= PROBLEM TO WORK ON =
Below this line is a set of entries; quote exactly the lines from the line that contains "assert (0 <" to the line that contains "Section ParseFacts.", both lines included.

= PROVIDED DATA =
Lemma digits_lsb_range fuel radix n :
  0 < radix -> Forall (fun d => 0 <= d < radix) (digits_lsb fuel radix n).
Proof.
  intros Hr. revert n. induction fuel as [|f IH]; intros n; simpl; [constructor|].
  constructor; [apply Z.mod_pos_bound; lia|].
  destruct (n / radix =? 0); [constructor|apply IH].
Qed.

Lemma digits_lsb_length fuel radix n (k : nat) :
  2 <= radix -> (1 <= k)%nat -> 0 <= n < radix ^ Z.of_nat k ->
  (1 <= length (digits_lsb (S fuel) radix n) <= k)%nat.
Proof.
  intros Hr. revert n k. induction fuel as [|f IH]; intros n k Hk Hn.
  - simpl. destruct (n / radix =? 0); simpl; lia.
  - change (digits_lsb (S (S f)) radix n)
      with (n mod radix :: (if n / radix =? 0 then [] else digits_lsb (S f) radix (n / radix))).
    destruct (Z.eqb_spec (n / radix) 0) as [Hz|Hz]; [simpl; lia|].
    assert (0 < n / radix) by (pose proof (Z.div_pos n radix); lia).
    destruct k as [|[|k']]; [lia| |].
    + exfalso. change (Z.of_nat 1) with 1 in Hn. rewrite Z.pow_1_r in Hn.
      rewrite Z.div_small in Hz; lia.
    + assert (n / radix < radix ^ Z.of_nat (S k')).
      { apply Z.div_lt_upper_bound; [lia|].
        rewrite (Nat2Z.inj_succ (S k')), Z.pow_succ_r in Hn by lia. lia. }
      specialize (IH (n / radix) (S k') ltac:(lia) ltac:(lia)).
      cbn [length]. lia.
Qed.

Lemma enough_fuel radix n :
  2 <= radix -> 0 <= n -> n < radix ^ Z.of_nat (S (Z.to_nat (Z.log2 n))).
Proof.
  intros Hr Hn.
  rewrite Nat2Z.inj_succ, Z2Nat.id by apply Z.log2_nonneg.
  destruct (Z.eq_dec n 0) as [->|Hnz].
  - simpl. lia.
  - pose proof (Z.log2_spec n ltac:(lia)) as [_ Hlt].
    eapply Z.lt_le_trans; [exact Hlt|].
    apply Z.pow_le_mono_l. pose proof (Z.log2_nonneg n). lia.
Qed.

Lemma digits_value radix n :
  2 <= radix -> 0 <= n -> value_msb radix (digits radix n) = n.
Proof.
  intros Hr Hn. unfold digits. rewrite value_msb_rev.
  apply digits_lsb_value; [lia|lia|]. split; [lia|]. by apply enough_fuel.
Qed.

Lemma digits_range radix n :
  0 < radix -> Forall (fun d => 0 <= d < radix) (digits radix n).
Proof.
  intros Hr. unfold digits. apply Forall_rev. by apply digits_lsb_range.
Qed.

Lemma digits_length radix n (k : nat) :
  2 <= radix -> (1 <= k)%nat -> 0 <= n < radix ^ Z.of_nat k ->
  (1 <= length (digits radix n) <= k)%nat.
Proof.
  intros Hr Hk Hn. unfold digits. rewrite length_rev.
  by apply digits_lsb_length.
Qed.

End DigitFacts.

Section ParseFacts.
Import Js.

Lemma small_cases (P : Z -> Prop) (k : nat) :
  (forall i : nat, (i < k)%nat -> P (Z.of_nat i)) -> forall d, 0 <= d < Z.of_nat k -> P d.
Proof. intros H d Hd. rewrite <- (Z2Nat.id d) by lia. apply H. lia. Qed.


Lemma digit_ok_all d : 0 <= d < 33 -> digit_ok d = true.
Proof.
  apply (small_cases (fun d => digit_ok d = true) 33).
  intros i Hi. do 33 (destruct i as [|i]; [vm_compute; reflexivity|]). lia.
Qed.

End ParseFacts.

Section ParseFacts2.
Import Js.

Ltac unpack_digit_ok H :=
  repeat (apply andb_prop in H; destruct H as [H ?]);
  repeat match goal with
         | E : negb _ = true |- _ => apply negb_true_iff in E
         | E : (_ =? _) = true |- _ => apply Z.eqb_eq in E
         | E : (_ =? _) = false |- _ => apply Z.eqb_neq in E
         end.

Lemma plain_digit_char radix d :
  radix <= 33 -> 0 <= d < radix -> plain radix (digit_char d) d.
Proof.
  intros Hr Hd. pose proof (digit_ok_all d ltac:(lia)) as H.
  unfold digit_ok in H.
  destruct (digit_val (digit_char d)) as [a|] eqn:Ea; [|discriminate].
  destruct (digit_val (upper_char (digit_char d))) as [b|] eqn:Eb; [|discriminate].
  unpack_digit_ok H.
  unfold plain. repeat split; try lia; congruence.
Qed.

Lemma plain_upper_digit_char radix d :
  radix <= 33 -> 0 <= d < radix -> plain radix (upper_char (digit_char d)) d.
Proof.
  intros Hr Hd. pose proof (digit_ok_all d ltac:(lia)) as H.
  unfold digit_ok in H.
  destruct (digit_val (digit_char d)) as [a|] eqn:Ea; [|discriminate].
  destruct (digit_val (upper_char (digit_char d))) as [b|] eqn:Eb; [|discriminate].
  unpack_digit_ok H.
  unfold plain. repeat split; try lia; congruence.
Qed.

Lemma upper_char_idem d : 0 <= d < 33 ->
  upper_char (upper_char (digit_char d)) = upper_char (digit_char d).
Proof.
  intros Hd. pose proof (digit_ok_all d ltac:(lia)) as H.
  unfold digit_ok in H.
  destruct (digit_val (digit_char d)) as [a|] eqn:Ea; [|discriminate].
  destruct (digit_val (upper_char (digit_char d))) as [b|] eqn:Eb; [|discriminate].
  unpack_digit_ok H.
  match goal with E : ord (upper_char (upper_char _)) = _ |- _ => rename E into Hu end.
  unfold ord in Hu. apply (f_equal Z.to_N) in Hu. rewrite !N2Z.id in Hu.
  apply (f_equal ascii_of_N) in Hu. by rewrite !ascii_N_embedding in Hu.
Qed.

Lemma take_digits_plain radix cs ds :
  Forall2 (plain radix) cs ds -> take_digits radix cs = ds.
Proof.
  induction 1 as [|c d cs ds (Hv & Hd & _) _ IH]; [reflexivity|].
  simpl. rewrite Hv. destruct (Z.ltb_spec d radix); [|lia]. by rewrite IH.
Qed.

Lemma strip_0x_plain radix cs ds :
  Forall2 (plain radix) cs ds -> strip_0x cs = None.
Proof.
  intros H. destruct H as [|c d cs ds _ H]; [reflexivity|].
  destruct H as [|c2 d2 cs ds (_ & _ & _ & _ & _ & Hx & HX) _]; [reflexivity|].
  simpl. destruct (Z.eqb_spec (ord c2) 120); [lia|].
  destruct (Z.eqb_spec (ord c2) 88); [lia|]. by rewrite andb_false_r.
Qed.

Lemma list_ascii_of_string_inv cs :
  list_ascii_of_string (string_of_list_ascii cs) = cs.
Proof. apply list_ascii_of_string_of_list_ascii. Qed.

= SOLUTION =
    assert (0 < n / radix) by (pose proof (Z.div_pos n radix); lia).
    destruct k as [|[|k']]; [lia| |].
    + exfalso. change (Z.of_nat 1) with 1 in Hn. rewrite Z.pow_1_r in Hn.
      rewrite Z.div_small in Hz; lia.
    + assert (n / radix < radix ^ Z.of_nat (S k')).
      { apply Z.div_lt_upper_bound; [lia|].
        rewrite (Nat2Z.inj_succ (S k')), Z.pow_succ_r in Hn by lia. lia. }
      specialize (IH (n / radix) (S k') ltac:(lia) ltac:(lia)).
      cbn [length]. lia.
Qed.

Lemma enough_fuel radix n :
  2 <= radix -> 0 <= n -> n < radix ^ Z.of_nat (S (Z.to_nat (Z.log2 n))).
Proof.
  intros Hr Hn.
  rewrite Nat2Z.inj_succ, Z2Nat.id by apply Z.log2_nonneg.
  destruct (Z.eq_dec n 0) as [->|Hnz].
  - simpl. lia.
  - pose proof (Z.log2_spec n ltac:(lia)) as [_ Hlt].
    eapply Z.lt_le_trans; [exact Hlt|].
    apply Z.pow_le_mono_l. pose proof (Z.log2_nonneg n). lia.
Qed.

Lemma digits_value radix n :
  2 <= radix -> 0 <= n -> value_msb radix (digits radix n) = n.
Proof.
  intros Hr Hn. unfold digits. rewrite value_msb_rev.
  apply digits_lsb_value; [lia|lia|]. split; [lia|]. by apply enough_fuel.
Qed.

Lemma digits_range radix n :
  0 < radix -> Forall (fun d => 0 <= d < radix) (digits radix n).
Proof.
  intros Hr. unfold digits. apply Forall_rev. by apply digits_lsb_range.
Qed.

Lemma digits_length radix n (k : nat) :
  2 <= radix -> (1 <= k)%nat -> 0 <= n < radix ^ Z.of_nat k ->
  (1 <= length (digits radix n) <= k)%nat.
Proof.
  intros Hr Hk Hn. unfold digits. rewrite length_rev.
  by apply digits_lsb_length.
Qed.

End DigitFacts.

Section ParseFacts.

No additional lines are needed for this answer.